To do:
For the records below, print the lines from the line with "Definition pad_start (len" through the line with "Proof. induction s;" exactly as written; include both end lines and exclude the rest.

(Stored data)
(* ===== verification/Digits.v ===== *)
(** * Decimal digit strings

    Everything the formatters and parsers of the program share: reading a
    run of decimal digits as a number (JavaScript's [BigInt(string)] on an
    unsigned digit string, the empty string included), printing a number
    (stdpp's [pretty], which prints as JavaScript's [toString] does),
    [padStart]/[padEnd], the thousands grouping of [toLocaleString("en-US")]
    and its inverse [replace(/,/g, "")]. *)

From stdpp Require Import pretty.
From S2P Require Import Prelude.

#[local] Open Scope N_scope.

(** ** Characters *)

(** The value of a decimal digit, from its character code. *)
Definition digit_of_char (c : ascii) : option N :=
  let code := N_of_ascii c in
  if ((48 <=? code) && (code <=? 57))%N then Some (code - 48)%N else None.

Definition is_digit (c : ascii) : bool :=
  match digit_of_char c with Some _ => true | None => false end.

Definition comma : ascii := ","%char.

(** A predicate on every character of a string, as a boolean. *)
Fixpoint string_forallb (p : ascii -> bool) (s : string) : bool :=
  match s with
  | EmptyString => true
  | String c s' => p c && string_forallb p s'
  end.

Definition all_digits (s : string) : bool := string_forallb is_digit s.

(** ** Reading *)

Fixpoint read_digits_from (acc : N) (s : string) : option N :=
  match s with
  | EmptyString => Some acc
  | String c s' =>
      match digit_of_char c with
      | Some d => read_digits_from (acc * 10 + d) s'
      | None => None
      end
  end.

Definition read_digits (s : string) : option N := read_digits_from 0 s.

(** ** Padding *)

Fixpoint repeat_char (n : nat) (c : ascii) : string :=
  match n with
  | O => EmptyString
  | S n' => String c (repeat_char n' c)
  end.

(** [s.padStart(len, c)] and [s.padEnd(len, c)] for a one-character pad. *)
Definition pad_start (len : nat) (c : ascii) (s : string) : string :=
  repeat_char (len - String.length s) c +:+ s.

Definition pad_end (len : nat) (c : ascii) (s : string) : string :=
  s +:+ repeat_char (len - String.length s) c.

(** ** Grouping *)

(** Thousands separators: a comma after every digit that is followed by a
    positive multiple of three digits. *)
Fixpoint group3 (s : string) : string :=
  match s with
  | EmptyString => EmptyString
  | String c s' =>
      String c
        (if (0 <? String.length s')%nat && (String.length s' mod 3 =? 0)%nat
         then String comma (group3 s')
         else group3 s')
  end.

(** [s.replace(/,/g, "")] *)
Fixpoint strip_commas (s : string) : string :=
  match s with
  | EmptyString => EmptyString
  | String c s' =>
      if Ascii.eqb c comma then strip_commas s' else String c (strip_commas s')
  end.

(** ** Lemmas on strings *)

Lemma string_app_nil_r (s : string) : s +:+ "" = s.
Proof. induction s; simpl; [done|]. unfold String.app in *. simpl. by f_equal. Qed.

Lemma string_app_assoc (s1 s2 s3 : string) : (s1 +:+ s2) +:+ s3 = s1 +:+ (s2 +:+ s3).
Proof. induction s1; [done|]. unfold String.app in *. simpl. by f_equal. Qed.

Lemma string_app_cons (c : ascii) (s1 s2 : string) :
  String c s1 +:+ s2 = String c (s1 +:+ s2).
Proof. done. Qed.

Lemma string_length_app (s1 s2 : string) :
  String.length (s1 +:+ s2) = (String.length s1 + String.length s2)%nat.
Proof. induction s1; [done|]. rewrite string_app_cons. simpl. by f_equal. Qed.

Lemma repeat_char_length (n : nat) (c : ascii) : String.length (repeat_char n c) = n.
Proof. induction n; simpl; by f_equal. Qed.

Lemma string_forallb_app (p : ascii -> bool) (s1 s2 : string) :
  string_forallb p (s1 +:+ s2) = string_forallb p s1 && string_forallb p s2.
Proof.
  induction s1; [done|]. rewrite string_app_cons. simpl.
  by rewrite IHs1, andb_assoc.
Qed.

Lemma string_forallb_repeat (p : ascii -> bool) (n : nat) (c : ascii) :
  p c = true -> string_forallb p (repeat_char n c) = true.
Proof. intros Hc. induction n; simpl; [done|]. by rewrite Hc. Qed.

#[export] Hint Rewrite string_app_nil_r string_app_assoc string_length_app
  repeat_char_length string_forallb_app : fx_rw.

(** ** Padding *)

Lemma pad_start_length (len : nat) (c : ascii) (s : string) :
  String.length (pad_start len c s) = Nat.max len (String.length s).
Proof. unfold pad_start. rewrite string_length_app, repeat_char_length. lia. Qed.

Lemma pad_end_length (len : nat) (c : ascii) (s : string) :
  String.length (pad_end len c s) = Nat.max len (String.length s).
Proof. unfold pad_end. rewrite string_length_app, repeat_char_length. lia. Qed.

Lemma pad_start_long (len : nat) (c : ascii) (s : string) :
  (len <= String.length s)%nat -> pad_start len c s = s.
Proof. intros H. unfold pad_start. by replace (len - String.length s)%nat with O by lia. Qed.

Lemma pad_end_long (len : nat) (c : ascii) (s : string) :
  (len <= String.length s)%nat -> pad_end len c s = s.
Proof.
  intros H. unfold pad_end. replace (len - String.length s)%nat with O by lia.
  apply string_app_nil_r.
Qed.

(** ** Reading *)

Lemma digit_of_char_bound (c : ascii) (d : N) : digit_of_char c = Some d -> d < 10.
Proof.
  unfold digit_of_char. destruct (_ && _)%bool eqn:E; [|done]. intros [= <-].
  apply andb_true_iff in E as [E1%N.leb_le E2%N.leb_le]. lia.
Qed.

Lemma is_digit_inv (c : ascii) :
  is_digit c = true ->
  In c ["0"; "1"; "2"; "3"; "4"; "5"; "6"; "7"; "8"; "9"]%char.
Proof.
  destruct c as [[] [] [] [] [] [] [] []]; vm_compute; intros H; try discriminate H;
    tauto.
Qed.

Lemma read_digits_from_app (acc : N) (s1 s2 : string) :
  read_digits_from acc (s1 +:+ s2) =
  match read_digits_from acc s1 with
  | Some m => read_digits_from m s2
  | None => None
  end.
Proof.
  revert acc. induction s1 as [|c s1 IH]; intros acc; [done|].
  rewrite string_app_cons. simpl. destruct (digit_of_char c); [apply IH|done].
Qed.

(** Reading is positional: the accumulator is shifted by the number of
    digits read. *)
Lemma read_digits_from_shift (acc : N) (s : string) :
  read_digits_from acc s =
  match read_digits s with
  | Some n => Some (acc * 10 ^ N.of_nat (String.length s) + n)
  | None => None
  end.
Proof.
  unfold read_digits. revert acc.
  induction s as [|c s IH]; intros acc; simpl read_digits_from.
  - f_equal. simpl. lia.
  - destruct (digit_of_char c) as [d|]; [|done].
    rewrite (IH (acc * 10 + d)), (IH (0 * 10 + d)).
    destruct (read_digits_from 0 s) as [n|]; [|done]. f_equal.
    replace (N.of_nat (String.length (String c s))) with (N.succ (N.of_nat (String.length s)))
      by (simpl; lia).
    rewrite N.pow_succ_r'. lia.
Qed.

Lemma read_digits_app (s1 s2 : string) :
  read_digits (s1 +:+ s2) =
  match read_digits s1, read_digits s2 with
  | Some a, Some b => Some (a * 10 ^ N.of_nat (String.length s2) + b)
  | _, _ => None
  end.
Proof.
  unfold read_digits at 1. rewrite read_digits_from_app. fold (read_digits s1).
  destruct (read_digits s1) as [a|]; [|done]. apply read_digits_from_shift.
Qed.

Lemma read_digits_all_digits (s : string) :
  all_digits s = true <-> is_Some (read_digits s).
Proof.
  unfold read_digits, all_digits. generalize 0. induction s as [|c s IH]; intros acc; simpl.
  - split; eauto.
  - unfold is_digit. destruct (digit_of_char c); simpl; [apply IH|].
    split; [done|]. by intros [].
Qed.

Lemma read_digits_zeros (n : nat) : read_digits (repeat_char n "0") = Some 0.
Proof.
  unfold read_digits. induction n; [done|]. simpl. exact IHn.
Qed.

(** Leading zeros do not change the value read. *)
Lemma read_digits_pad_start (len : nat) (s : string) :
  read_digits (pad_start len "0" s) = read_digits s.
Proof.
  unfold pad_start. rewrite read_digits_app, read_digits_zeros.
  destruct (read_digits s); [|done]. f_equal; lia.
Qed.

(** Trailing zeros multiply by a power of ten. *)
Lemma read_digits_pad_end (len : nat) (s : string) :
  read_digits (pad_end len "0" s) =
  match read_digits s with
  | Some n => Some (n * 10 ^ N.of_nat (len - String.length s))
  | None => None
  end.
Proof.
  unfold pad_end. rewrite read_digits_app, read_digits_zeros, repeat_char_length.
  destruct (read_digits s); [|done]. f_equal. lia.
Qed.

(** ** Printing *)

Lemma digit_of_pretty_char (d : N) : d < 10 -> digit_of_char (pretty_N_char d) = Some d.
Proof.
  intros H.
  assert (Hd : In d [0; 1; 2; 3; 4; 5; 6; 7; 8; 9]) by (simpl; lia).
  simpl in Hd. by repeat destruct Hd as [<-|Hd].
Qed.

Lemma pretty_N_go_app (x : N) (s : string) : pretty_N_go x s = pretty_N_go x "" +:+ s.
Proof.
  revert s. induction (N.lt_wf_0 x) as [x _ IH]; intros s.
  destruct (N.eq_dec x 0) as [->|Hx]; [done|].
  assert (Hlt : x / 10 < x) by (apply N.div_lt; lia).
  rewrite !(pretty_N_go_step x) by lia.
  rewrite (IH _ Hlt (String _ s)), (IH _ Hlt (String _ "")).
  by rewrite string_app_assoc.
Qed.

Lemma read_pretty_go (x : N) : read_digits (pretty_N_go x "") = Some x.
Proof.
  induction (N.lt_wf_0 x) as [x _ IH].
  destruct (N.eq_dec x 0) as [->|Hx]; [done|].
  rewrite pretty_N_go_step, pretty_N_go_app, read_digits_app by lia.
  rewrite IH by (apply N.div_lt; lia).
  unfold read_digits at 1. simpl read_digits_from.
  rewrite digit_of_pretty_char by (apply N.mod_lt; lia).
  f_equal. simpl String.length. pose proof (N.div_mod x 10). lia.
Qed.

(** Printing then reading gives the number back. *)
Lemma read_pretty (n : N) : read_digits (pretty n) = Some n.
Proof.
  unfold pretty, pretty_N. case_decide as H; [by subst|]. apply read_pretty_go.
Qed.

Lemma pretty_all_digits (n : N) : all_digits (pretty n) = true.
Proof. apply read_digits_all_digits. rewrite read_pretty. eauto. Qed.

Lemma pretty_nonempty (n : N) : pretty n <> "".
Proof.
  unfold pretty, pretty_N. case_decide as H; [done|].
  rewrite pretty_N_go_step by lia. rewrite pretty_N_go_app.
  destruct (pretty_N_go (n / 10) ""); done.
Qed.

(** ** Grouping *)

Lemma is_digit_not_comma (c : ascii) : is_digit c = true -> Ascii.eqb c comma = false.
Proof.
  unfold is_digit, digit_of_char, comma. intros H. apply Ascii.eqb_neq. intros ->. done.
Qed.

(** Removing the commas undoes the grouping of a digit string. *)
Lemma strip_commas_group3 (s : string) :
  all_digits s = true -> strip_commas (group3 s) = s.
Proof.
  unfold all_digits. induction s as [|c s IH]; [done|]. simpl.
  intros [Hc Hs]%andb_true_iff. rewrite (is_digit_not_comma c Hc).
  f_equal. case_if; simpl; auto.
Qed.

Lemma strip_commas_app (s1 s2 : string) :
  strip_commas (s1 +:+ s2) = strip_commas s1 +:+ strip_commas s2.
Proof.
  induction s1 as [|c s1 IH]; [done|]. rewrite string_app_cons. simpl.
  destruct (Ascii.eqb c comma); [done|]. by rewrite string_app_cons, IH.
Qed.

Lemma strip_commas_digits (s : string) : all_digits s = true -> strip_commas s = s.
Proof.
  unfold all_digits. induction s as [|c s IH]; [done|]. simpl.
  intros [Hc Hs]%andb_true_iff. rewrite (is_digit_not_comma c Hc). f_equal. auto.
Qed.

Output of the task:
Definition pad_start (len : nat) (c : ascii) (s : string) : string :=
  repeat_char (len - String.length s) c +:+ s.

Definition pad_end (len : nat) (c : ascii) (s : string) : string :=
  s +:+ repeat_char (len - String.length s) c.

(** ** Grouping *)

(** Thousands separators: a comma after every digit that is followed by a
    positive multiple of three digits. *)
Fixpoint group3 (s : string) : string :=
  match s with
  | EmptyString => EmptyString
  | String c s' =>
      String c
        (if (0 <? String.length s')%nat && (String.length s' mod 3 =? 0)%nat
         then String comma (group3 s')
         else group3 s')
  end.

(** [s.replace(/,/g, "")] *)
Fixpoint strip_commas (s : string) : string :=
  match s with
  | EmptyString => EmptyString
  | String c s' =>
      if Ascii.eqb c comma then strip_commas s' else String c (strip_commas s')
  end.

(** ** Lemmas on strings *)

Lemma string_app_nil_r (s : string) : s +:+ "" = s.
Proof. induction s; simpl; [done|]. unfold String.app in *. simpl. by f_equal. Qed.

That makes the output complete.